Wien – Welche Geschichte die konservative ÖVP und die Grünen in den kommenden Wochen erzählen wollen, steht schon fest. „Große Steine“ wurden da laut Ex-Kanzler Sebastian Kurz (ÖVP) aus dem Weg geräumt, „scheinbar unüberbrückbare Hürden“ aus Sicht von Grünen-Chef Werner Kogler überwunden. Hier haben sich zwei unterschiedliche Parteien bei ihren Koalitionsgesprächen mächtig für die Bürger ins Zeug gelegt – das ist die Botschaft. Dass es in Österreich erstmals zu einem Bündnis der beiden Parteien kommen wird, ist inzwischen so gut wie sicher.

Bis „Mitte kommender Woche“ sollen die Verhandlungen abgeschlossen werden. Die Grünen haben für kommenden Samstag zu einem Bundeskongress nach Salzburg eingeladen. Das Gremium mit fast 300 Delegierten muss einen etwaigen Koalitionsvertrag absegnen. Schon wenige Tage später – im Gespräch ist immer wieder der 7. Januar – könnten dann in Österreich erstmals Grünen-Politiker als Bundesminister vereidigt werden. „Wir stehen zwei Tage vor Silvester, diese Zeit und den Jahreswechsel wollen wir noch für einen letzten Feinschliff nutzen“, sagte Kurz der Nachrichtenagentur APA. „Einzelne wichtige Fragen sind noch offen und sollen in den nächsten Tagen geklärt werden“, ergänzte Kogler.

Drei Monate nach der Nationalratswahl scheinen also alle Weichen für eine Koalition von Konservativen und Grünen gestellt, der nicht zuletzt für Deutschland auch Signal-Charakter zugetraut wird. Dabei sind die inhaltlichen Hürden groß. Kurz will keine neuen Steuern, den Anti-Migrationskurs fortsetzen, wirtschaftsnah regieren. Lässt sich das mit den grünen Versprechen für mehr Klimaschutz und Transparenz sowie weniger Kinderarmut verbinden? „Eine Liebesheirat wird es nicht“, meint Politikberater Thomas Hofer. „ÖVP und Grüne bemühen sich um eine gemeinsame Erzählung, aber in der DNA gibt es massive Widersprüche.“

Die aktuellen Umfragen dürften die Parteichefs bestärken. ÖVP und Grüne legten in der Sonntagsfrage zuletzt zu und könnten ihre Ergebnisse vom Wahltag Ende September voraussichtlich leicht verbessern, die Kurz-Partei sogar die 40-Prozent-Hürde überspringen. Das Bündnis ist mit einer Zustimmung von 28 Prozent die beliebteste Koalitionsoption.

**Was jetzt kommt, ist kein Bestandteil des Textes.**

(* ===== verification/CrossFieldGate.v ===== *)
(** * Coverage gate of the cross-field invariants

    [packages/core-engine/src/cross-field-invariant-gate.ts]: the claims of the test
    cases against the registered invariants, screen by screen. *)

From Stdlib Require Import Ascii.
From S2P Require Import Prelude JsString JsList JsValue CrossFieldEngine.

(** ** Data *)

Inductive ClaimSide : Type := positive_side | negative_side.

#[export] Instance ClaimSide_eq_dec : EqDecision ClaimSide.
Proof. solve_decision. Defined.

Record CrossFieldCaseClaim := { cc_testCaseId : string; cc_invariantId : string; cc_side : ClaimSide }.

Record CrossFieldScreenCoverage := {
  sr_screenId : string;
  sr_invariantIds : list string;
  sr_positiveCaseIds : list string;
  sr_negativeCaseIds : list string;
  sr_missingPositive : bool;
  sr_missingNegative : bool;
}.

Record CrossFieldInvariantCoverageRow := {
  ivr_invariantId : string;
  ivr_screenIds : list string;
  ivr_positiveCaseIds : list string;
  ivr_negativeCaseIds : list string;
}.

Inductive CoverageIssueCode : Type :=
| screen_missing_positive_case | screen_missing_negative_case | invariant_unknown.

Definition CoverageIssueCode_label (c : CoverageIssueCode) : string :=
  match c with
  | screen_missing_positive_case => "screen_missing_positive_case"
  | screen_missing_negative_case => "screen_missing_negative_case"
  | invariant_unknown => "invariant_unknown"
  end.

Record CrossFieldInvariantCoverageIssue := {
  is_code : CoverageIssueCode;
  is_severity : CrossFieldInvariantSeverity;
  is_screenId : option string;
  is_invariantId : option string;
  is_testCaseId : option string;
  is_message : string;
}.

Record CrossFieldInvariantCoverageReport := {
  cov_jobId : string;
  cov_generatedAt : string;
  cov_perScreen : list CrossFieldScreenCoverage;
  cov_perInvariant : list CrossFieldInvariantCoverageRow;
  cov_issues : list CrossFieldInvariantCoverageIssue;
  cov_blocked : bool;
  cov_totalInvariants : Z;
  cov_fullyCoveredInvariants : Z;
}.

(** ** Maps of sets *)

(** [map.get(k) ?? new Set()] *)
Definition bucket (k : string) (m : list (string * list string)) : list string := default [] (map_get k m).

(** Adding to the set of a key, and putting the set back. *)
Definition bucket_add (k x : string) (m : list (string * list string)) : list (string * list string) :=
  map_set k (set_add (bucket k m) x) m.

Definition sortedUnique `{LocaleCompare} (values : list string) : list string := js_sort localeCompare (set_of values).

(** ** The report *)

Definition in_quotes (s : string) : string :=
  String (ascii_of_nat 34) EmptyString +:+ s +:+ String (ascii_of_nat 34) EmptyString.

Definition unknown_issue (claim : CrossFieldCaseClaim) : CrossFieldInvariantCoverageIssue :=
  {| is_code := invariant_unknown; is_severity := sv_warning; is_screenId := None;
     is_invariantId := Some (cc_invariantId claim); is_testCaseId := Some (cc_testCaseId claim);
     is_message := "Claim references invariant " +:+ in_quotes (cc_invariantId claim) +:+ " not present in the registry." |}.

Definition missing_issue (code : CoverageIssueCode) (side screenId : string) (count : nat) :
    CrossFieldInvariantCoverageIssue :=
  {| is_code := code; is_severity := sv_error; is_screenId := Some screenId; is_invariantId := None;
     is_testCaseId := None;
     is_message := "Screen " +:+ in_quotes screenId +:+ " has " +:+ pretty (Z.of_nat count)
       +:+ " cross-field invariant(s) but no " +:+ side +:+ " test case claim. Issue #2110 requires at least one "
       +:+ side +:+ " case per screen." |}.

(** The two maps between screens and invariants. *)
Record screen_index := {
  si_screenToInvariantIds : list (string * list string);
  si_invariantToScreenIds : list (string * list string);
}.

Definition index_invariant (ix : screen_index) (invariant : CrossFieldInvariant) : screen_index :=
  {| si_screenToInvariantIds :=
       foldl (λ m a, bucket_add (fa_screenId a) (cfi_id invariant) m) (si_screenToInvariantIds ix) (cfi_anchors invariant);
     si_invariantToScreenIds :=
       map_set (cfi_id invariant) (set_of (fa_screenId <$> cfi_anchors invariant)) (si_invariantToScreenIds ix) |}.

(** The four maps of the claims and the issues. *)
Record claim_index := {
  ci_screenPositive : list (string * list string);
  ci_screenNegative : list (string * list string);
  ci_invariantPositive : list (string * list string);
  ci_invariantNegative : list (string * list string);
  ci_issues : list CrossFieldInvariantCoverageIssue;
}.

Definition index_claim (knownIds : list string) (screens : list (string * list string)) (ix : claim_index)
    (claim : CrossFieldCaseClaim) : claim_index :=
  if negb (bool_decide (cc_invariantId claim ∈ knownIds)) then
    {| ci_screenPositive := ci_screenPositive ix; ci_screenNegative := ci_screenNegative ix;
       ci_invariantPositive := ci_invariantPositive ix; ci_invariantNegative := ci_invariantNegative ix;
       ci_issues := ci_issues ix ++ [unknown_issue claim] |}
  else
    let by_screen m := foldl (λ m s, bucket_add s (cc_testCaseId claim) m) m (bucket (cc_invariantId claim) screens) in
    let by_invariant m := bucket_add (cc_invariantId claim) (cc_testCaseId claim) m in
    match cc_side claim with
    | positive_side =>
        {| ci_screenPositive := by_screen (ci_screenPositive ix); ci_screenNegative := ci_screenNegative ix;
           ci_invariantPositive := by_invariant (ci_invariantPositive ix);
           ci_invariantNegative := ci_invariantNegative ix; ci_issues := ci_issues ix |}
    | negative_side =>
        {| ci_screenPositive := ci_screenPositive ix; ci_screenNegative := by_screen (ci_screenNegative ix);
           ci_invariantPositive := ci_invariantPositive ix;
           ci_invariantNegative := by_invariant (ci_invariantNegative ix); ci_issues := ci_issues ix |}
    end.

Section gate.
Context `{LocaleCompare}.

Definition screen_row (ix : screen_index) (claims : claim_index) (screenId : string) : CrossFieldScreenCoverage :=
  let positiveCaseIds := sortedUnique (bucket screenId (ci_screenPositive claims)) in
  let negativeCaseIds := sortedUnique (bucket screenId (ci_screenNegative claims)) in
  {| sr_screenId := screenId;
     sr_invariantIds := sortedUnique (bucket screenId (si_screenToInvariantIds ix));
     sr_positiveCaseIds := positiveCaseIds; sr_negativeCaseIds := negativeCaseIds;
     sr_missingPositive := bool_decide (positiveCaseIds = []);
     sr_missingNegative := bool_decide (negativeCaseIds = []) |}.

Definition row_issues (row : CrossFieldScreenCoverage) : list CrossFieldInvariantCoverageIssue :=
  let issue code side := missing_issue code side (sr_screenId row) (length (sr_invariantIds row)) in
  (if sr_missingPositive row then [issue screen_missing_positive_case "positive"] else []) ++
  (if sr_missingNegative row then [issue screen_missing_negative_case "negative"] else []).

Definition invariant_row (ix : screen_index) (claims : claim_index) (invariant : CrossFieldInvariant) :
    CrossFieldInvariantCoverageRow :=
  {| ivr_invariantId := cfi_id invariant;
     ivr_screenIds := sortedUnique (bucket (cfi_id invariant) (si_invariantToScreenIds ix));
     ivr_positiveCaseIds := sortedUnique (bucket (cfi_id invariant) (ci_invariantPositive claims));
     ivr_negativeCaseIds := sortedUnique (bucket (cfi_id invariant) (ci_invariantNegative claims)) |}.

Definition fully_covered (row : CrossFieldInvariantCoverageRow) : bool :=
  negb (bool_decide (ivr_positiveCaseIds row = [])) && negb (bool_decide (ivr_negativeCaseIds row = [])).

Definition compareIssue : CrossFieldInvariantCoverageIssue → CrossFieldInvariantCoverageIssue → comparison :=
  cmp_then (cmp_on (CoverageIssueCode_label ∘ is_code) localeCompare)
    (cmp_then (cmp_on (default "" ∘ is_screenId) localeCompare) (cmp_on (default "" ∘ is_invariantId) localeCompare)).

Definition evaluateCrossFieldInvariantCoverage (jobId generatedAt : string) (registry : CrossFieldInvariantRegistry)
    (claims : list CrossFieldCaseClaim) : CrossFieldInvariantCoverageReport :=
  let invariants := registry_list registry in
  let ix := foldl index_invariant {| si_screenToInvariantIds := []; si_invariantToScreenIds := [] |} invariants in
  let indexed := foldl (index_claim (cfi_id <$> invariants) (si_invariantToScreenIds ix))
    {| ci_screenPositive := []; ci_screenNegative := []; ci_invariantPositive := []; ci_invariantNegative := [];
       ci_issues := [] |} claims in
  let perScreen := screen_row ix indexed <$> sortedUnique ((si_screenToInvariantIds ix).*1) in
  let perInvariant := invariant_row ix indexed <$> invariants in
  let issues := js_sort compareIssue (ci_issues indexed ++ flat_map row_issues perScreen) in
  {| cov_jobId := jobId; cov_generatedAt := generatedAt; cov_perScreen := perScreen; cov_perInvariant := perInvariant;
     cov_issues := issues; cov_blocked := existsb (λ i, bool_decide (is_severity i = sv_error)) issues;
     cov_totalInvariants := Z.of_nat (length invariants);
     cov_fullyCoveredInvariants := Z.of_nat (length (filter (λ r, fully_covered r = true) perInvariant)) |}.
End gate.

Der Siegeszug der beiden Parteien steht am Ende eines politischen Ausnahmejahrs. Im Mai war das weitgehend reibungslose Bündnis von ÖVP und rechter FPÖ an der Ibiza-Affäre des damaligen FPÖ-Vizekanzlers Heinz-Christian Strache zerbrochen. Strache wirkte in einem Video anfällig für Korruption. Der damalige Kanzler Kurz beendete die vom Ausland sehr kritisch beäugte Koalition und setzte alles auf eine Neuwahl. Das für Volksparteien ungewöhnliche Plus von satten sechs Punkten auf 37,5 Prozent hatte er aber nicht nur seinem politischen Instinkt zu verdanken. Denn die Sozialdemokraten mussten die Erfahrung machen, dass der Sturz eines populären Regierungschefs Stimmen kosten kann.

Die Krise der SPÖ hat sich nach dem schlechtesten Ergebnis aller Zeiten (21,2 Prozent) und weiteren Niederlagen bei Landtagswahlen weiter zugespitzt. Die Ärztin Pamela Rendi-Wagner gilt trotz ihres Durchhaltewillens als Parteichefin auf Abruf.

Der Niedergang der SPÖ findet eine Parallele bei der FPÖ. Die Rechtspopulisten kommen nicht zur Ruhe, vor allem die Ermittlungen zur Spesenaffäre ihres Ex-Chefs sorgen immer wieder für Negativschlagzeilen. Strache wird vorgeworfen, sich Parteigelder in die eigene Tasche gesteckt zu haben, was er vehement zurückweist. Die Staatsanwaltschaft ermittelt. Erst nach langen Diskussionen hat die FPÖ Strache inzwischen aus der Partei geworfen. Die Rechtspopulisten, die bald in der Opposition sitzen könnten, ließen sich noch ein Hintertürchen offen: Falls Schwarz-Grün scheitere, stehe man gerne zur Verfügung, ließ Parteichef Norbert Hofer wissen.